The U.S. national debt climbed by roughly $2.25 trillion during President Donald Trump’s first year back in the White House, underscoring how rapidly federal borrowing continues to accelerate despite repeated pledges to rein it in. The increase highlights mounting pressure on Washington’s finances at a time when interest costs are surging and markets are paying closer attention to fiscal sustainability.
Measured over the 12 months surrounding Trump’s return to office, the debt rose from just over $37 trillion to approximately $38.4 trillion, according to calculations shared by the Peter G. Peterson Foundation, a nonpartisan group focused on long-term budget stability. On a calendar-year basis, the increase in 2025 was even larger, at about $2.29 trillion.
Borrowing accelerates at historic speed
Budget analysts note that the pace of debt accumulation has quickened markedly. The federal government added close to $72,000 per second to the national debt over the past year, a rate that rivals the fastest growth seen outside the pandemic era. A particularly sharp jump occurred between August and October, when the debt moved from $37 trillion to $38 trillion in just two months, a surge the Peterson Foundation previously described as unprecedented outside emergency spending periods.
Michael Peterson, the foundation’s chief executive, has warned that the scale and speed of borrowing reflect structural imbalances rather than short-term shocks. In practical terms, the government is financing routine operations with increasing reliance on debt, even during periods of economic expansion.
How Trump and Biden compare
Looking across recent administrations provides additional context. Data compiled by the Peterson Foundation show that President Joe Biden recorded the largest single-year debt increase outside the pandemic, with nearly $2.6 trillion added in 2023. Trump, however, still holds the record for the biggest annual rise overall, with roughly $4.6 trillion added in 2020 as Congress approved sweeping relief programs during the COVID crisis.
Together, Trump and Biden account for five of the six highest debt-growth years over the past quarter-century. By comparison, annual debt increases under Presidents Barack Obama and George W. Bush were significantly smaller, though both governed during the aftermath of the 2008 financial crisis. While the figures are not adjusted for inflation, analysts agree that the underlying trend points to a sustained step-up in borrowing across administrations.
Interest costs become the budget’s pressure point
The growing debt load is colliding with another challenge, rapidly rising interest expenses. Net interest costs reached about $970 billion in fiscal 2025, and according to the Congressional Budget Office, total interest-related spending exceeded $1 trillion for the first time when all components are included. Projections from the Committee for a Responsible Federal Budget suggest annual interest costs could remain at or above that level for years.

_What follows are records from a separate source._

(** * Crypto tracker: analytics engine, catalog search and batch recording

    A shallow embedding of [src/services/tracker.py] (class [CryptoTracker]),
    with the parts of [src/models/coin.py] and [src/api/crypto_client.py] it
    relies on.

    Modelling conventions.
    - A Python [float] is a real number ([R]): arithmetic is exact, rounding,
      infinities and NaN are outside the model.  A Python [int] is a [Z]
      (or a [nat] where it is a length or an index).
    - A Python [str] is a [string]; [str.lower] acts on the ASCII letters.
    - A raised exception is the [Raise] constructor of [result]; the
      stateful service methods run in the monad [M] over a [World] holding
      the two Mongo collections, the number of clock reads and the list of
      history queries sent to the store.
    - The collaborators are interfaces: [BaseCryptoClient] (the abstract
      base class of the source) and [DocumentStore] (what the MongoEngine
      query sets and the system clock answer).
    - [logging] calls are not modelled. *)

From Stdlib Require Import Reals Lra Lia ZArith List String Ascii DecimalString.
From stdpp Require Import base gmap strings list.

Open Scope R_scope.

(** ** Python exceptions and results *)

Inductive exn : Type :=
| ValueError (msg : string)
| IndexError (msg : string)
| StatisticsError (msg : string)
| RuntimeError (msg : string).

Inductive result (A : Type) : Type :=
| Ok (a : A)
| Raise (e : exn).

Arguments Ok {A} a.
Arguments Raise {A} e.

#[global] Instance result_ret : MRet result := fun A a => Ok a.
#[global] Instance result_bind : MBind result := fun A B f m =>
  match m with
  | Ok a => f a
  | Raise e => Raise e
  end.

Definition is_ok {A} (r : result A) : bool :=
  match r with Ok _ => true | Raise _ => false end.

Trump has argued that higher tariff revenue could help offset these pressures. Treasury data show tariff collections have increased substantially, potentially reaching $300 billion to $400 billion annually. Even so, economists note that this revenue covers only a portion of interest costs and a relatively small share of total federal spending. The CBO has also estimated that the rollback of some proposed tariffs eliminated roughly $800 billion in projected deficit reduction.
Complicating matters further, the administration has floated a plan to distribute a $2,000 annual payment to households funded in part by tariff revenue. Independent estimates suggest such a program could cost around $600 billion per year, potentially widening deficits unless paired with spending cuts or new taxes.
Markets flag fiscal risks
Financial markets are increasingly sensitive to these dynamics. Heavy Treasury issuance has pushed longer-term yields higher, reflecting both monetary conditions and concerns about the volume of U.S. borrowing. Analysts at Deutsche Bank have described the nation’s debt trajectory as a potential vulnerability, warning that it could amplify the impact of economic shocks or geopolitical stress.
While rating agencies have not signaled an immediate threat to U.S. creditworthiness, they have repeatedly highlighted rising deficits and political gridlock as longer-term risks. Polling suggests voters are paying attention, with more than four in five Americans saying the national debt is an important issue, even if consensus on solutions remains elusive.
Trump first entered office promising to eliminate the national debt over time. A decade later, following his return to power, the debt has instead reached record highs. As another year of budget negotiations approaches, the debate is shifting from whether borrowing is rising too quickly to how long the world’s largest economy can sustain its current fiscal path.